Stored data:

Segment Open

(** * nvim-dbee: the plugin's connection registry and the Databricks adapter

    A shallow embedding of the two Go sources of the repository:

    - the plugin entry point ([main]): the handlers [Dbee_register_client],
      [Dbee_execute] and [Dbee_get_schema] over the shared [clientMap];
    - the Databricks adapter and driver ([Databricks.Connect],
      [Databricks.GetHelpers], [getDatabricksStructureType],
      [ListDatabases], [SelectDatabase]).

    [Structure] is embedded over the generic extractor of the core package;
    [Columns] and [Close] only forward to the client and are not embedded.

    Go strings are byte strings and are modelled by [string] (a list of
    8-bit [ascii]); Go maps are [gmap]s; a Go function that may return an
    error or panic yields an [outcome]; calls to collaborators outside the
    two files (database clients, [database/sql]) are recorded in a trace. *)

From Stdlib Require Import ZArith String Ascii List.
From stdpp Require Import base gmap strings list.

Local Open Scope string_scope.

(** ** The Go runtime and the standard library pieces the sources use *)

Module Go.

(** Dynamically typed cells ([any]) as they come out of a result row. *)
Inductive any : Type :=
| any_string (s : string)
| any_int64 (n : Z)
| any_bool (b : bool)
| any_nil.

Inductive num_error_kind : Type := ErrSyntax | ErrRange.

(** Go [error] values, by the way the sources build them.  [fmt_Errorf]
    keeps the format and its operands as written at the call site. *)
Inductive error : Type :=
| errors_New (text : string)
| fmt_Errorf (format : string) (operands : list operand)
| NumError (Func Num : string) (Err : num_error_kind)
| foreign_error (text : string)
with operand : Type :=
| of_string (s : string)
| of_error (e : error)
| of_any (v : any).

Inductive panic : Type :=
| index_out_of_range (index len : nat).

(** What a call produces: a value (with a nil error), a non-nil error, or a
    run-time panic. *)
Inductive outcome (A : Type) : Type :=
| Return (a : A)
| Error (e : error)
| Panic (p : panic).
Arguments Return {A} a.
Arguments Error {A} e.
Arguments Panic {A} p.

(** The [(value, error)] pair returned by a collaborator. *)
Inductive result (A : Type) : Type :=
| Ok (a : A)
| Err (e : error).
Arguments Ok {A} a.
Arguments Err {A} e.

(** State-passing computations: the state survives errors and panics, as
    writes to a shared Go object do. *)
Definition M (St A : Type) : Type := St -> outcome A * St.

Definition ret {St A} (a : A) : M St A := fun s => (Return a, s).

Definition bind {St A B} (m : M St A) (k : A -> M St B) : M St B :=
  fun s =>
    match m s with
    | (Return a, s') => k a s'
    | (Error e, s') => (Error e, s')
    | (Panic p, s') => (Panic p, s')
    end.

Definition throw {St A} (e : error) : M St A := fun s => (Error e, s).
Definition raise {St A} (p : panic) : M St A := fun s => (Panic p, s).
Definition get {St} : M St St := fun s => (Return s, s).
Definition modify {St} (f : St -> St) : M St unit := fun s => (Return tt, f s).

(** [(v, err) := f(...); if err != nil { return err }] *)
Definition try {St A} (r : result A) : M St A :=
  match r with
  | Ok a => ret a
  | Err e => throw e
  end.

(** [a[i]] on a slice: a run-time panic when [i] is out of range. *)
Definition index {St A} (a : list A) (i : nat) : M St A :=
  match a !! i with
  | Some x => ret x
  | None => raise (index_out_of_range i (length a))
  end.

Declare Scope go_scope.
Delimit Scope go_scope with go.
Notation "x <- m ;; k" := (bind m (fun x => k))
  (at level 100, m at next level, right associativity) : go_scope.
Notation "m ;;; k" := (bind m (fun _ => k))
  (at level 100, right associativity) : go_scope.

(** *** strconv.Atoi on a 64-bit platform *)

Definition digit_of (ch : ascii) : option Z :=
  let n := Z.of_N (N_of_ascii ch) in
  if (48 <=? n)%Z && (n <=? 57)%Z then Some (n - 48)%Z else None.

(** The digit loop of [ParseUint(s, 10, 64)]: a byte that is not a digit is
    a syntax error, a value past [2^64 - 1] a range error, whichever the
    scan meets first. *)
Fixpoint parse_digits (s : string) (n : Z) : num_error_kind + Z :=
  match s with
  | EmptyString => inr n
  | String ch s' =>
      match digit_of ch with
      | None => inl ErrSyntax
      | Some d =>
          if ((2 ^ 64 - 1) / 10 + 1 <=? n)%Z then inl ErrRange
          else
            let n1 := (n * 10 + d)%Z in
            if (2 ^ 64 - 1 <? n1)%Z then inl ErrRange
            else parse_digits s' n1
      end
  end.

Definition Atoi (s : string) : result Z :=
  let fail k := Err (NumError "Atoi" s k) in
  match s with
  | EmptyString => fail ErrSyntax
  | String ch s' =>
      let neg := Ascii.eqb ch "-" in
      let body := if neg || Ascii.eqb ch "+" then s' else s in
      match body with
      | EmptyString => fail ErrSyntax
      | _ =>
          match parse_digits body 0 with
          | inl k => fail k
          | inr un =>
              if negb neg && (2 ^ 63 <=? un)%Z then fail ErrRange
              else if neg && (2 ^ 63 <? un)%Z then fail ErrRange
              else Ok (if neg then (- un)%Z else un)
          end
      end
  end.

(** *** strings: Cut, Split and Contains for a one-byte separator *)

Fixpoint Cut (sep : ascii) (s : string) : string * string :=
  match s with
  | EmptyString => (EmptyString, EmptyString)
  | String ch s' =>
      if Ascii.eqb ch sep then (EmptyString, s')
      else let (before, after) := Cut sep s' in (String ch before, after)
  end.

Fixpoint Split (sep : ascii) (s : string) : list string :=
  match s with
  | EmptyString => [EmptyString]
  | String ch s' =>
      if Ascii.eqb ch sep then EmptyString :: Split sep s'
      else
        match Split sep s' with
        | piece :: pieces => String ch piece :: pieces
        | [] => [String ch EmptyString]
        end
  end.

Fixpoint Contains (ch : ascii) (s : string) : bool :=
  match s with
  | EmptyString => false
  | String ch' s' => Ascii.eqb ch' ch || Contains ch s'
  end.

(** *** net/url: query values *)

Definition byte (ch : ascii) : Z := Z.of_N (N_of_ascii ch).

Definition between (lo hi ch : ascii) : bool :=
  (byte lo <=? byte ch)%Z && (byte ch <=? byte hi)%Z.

Segment Closed

## TASK TO CARRY OUT
Using the data above, reproduce exactly the lines between those holding "(** The [(value, error)]" and "if (2 ^ 64 - 1", inclusive, and no others.

## ANSWER TO THIS TASK
(** The [(value, error)] pair returned by a collaborator. *)
Inductive result (A : Type) : Type :=
| Ok (a : A)
| Err (e : error).
Arguments Ok {A} a.
Arguments Err {A} e.

(** State-passing computations: the state survives errors and panics, as
    writes to a shared Go object do. *)
Definition M (St A : Type) : Type := St -> outcome A * St.

Definition ret {St A} (a : A) : M St A := fun s => (Return a, s).

Definition bind {St A B} (m : M St A) (k : A -> M St B) : M St B :=
  fun s =>
    match m s with
    | (Return a, s') => k a s'
    | (Error e, s') => (Error e, s')
    | (Panic p, s') => (Panic p, s')
    end.

Definition throw {St A} (e : error) : M St A := fun s => (Error e, s).
Definition raise {St A} (p : panic) : M St A := fun s => (Panic p, s).
Definition get {St} : M St St := fun s => (Return s, s).
Definition modify {St} (f : St -> St) : M St unit := fun s => (Return tt, f s).

(** [(v, err) := f(...); if err != nil { return err }] *)
Definition try {St A} (r : result A) : M St A :=
  match r with
  | Ok a => ret a
  | Err e => throw e
  end.

(** [a[i]] on a slice: a run-time panic when [i] is out of range. *)
Definition index {St A} (a : list A) (i : nat) : M St A :=
  match a !! i with
  | Some x => ret x
  | None => raise (index_out_of_range i (length a))
  end.

Declare Scope go_scope.
Delimit Scope go_scope with go.
Notation "x <- m ;; k" := (bind m (fun x => k))
  (at level 100, m at next level, right associativity) : go_scope.
Notation "m ;;; k" := (bind m (fun _ => k))
  (at level 100, right associativity) : go_scope.

(** *** strconv.Atoi on a 64-bit platform *)

Definition digit_of (ch : ascii) : option Z :=
  let n := Z.of_N (N_of_ascii ch) in
  if (48 <=? n)%Z && (n <=? 57)%Z then Some (n - 48)%Z else None.

(** The digit loop of [ParseUint(s, 10, 64)]: a byte that is not a digit is
    a syntax error, a value past [2^64 - 1] a range error, whichever the
    scan meets first. *)
Fixpoint parse_digits (s : string) (n : Z) : num_error_kind + Z :=
  match s with
  | EmptyString => inr n
  | String ch s' =>
      match digit_of ch with
      | None => inl ErrSyntax
      | Some d =>
          if ((2 ^ 64 - 1) / 10 + 1 <=? n)%Z then inl ErrRange
          else
            let n1 := (n * 10 + d)%Z in
            if (2 ^ 64 - 1 <? n1)%Z then inl ErrRange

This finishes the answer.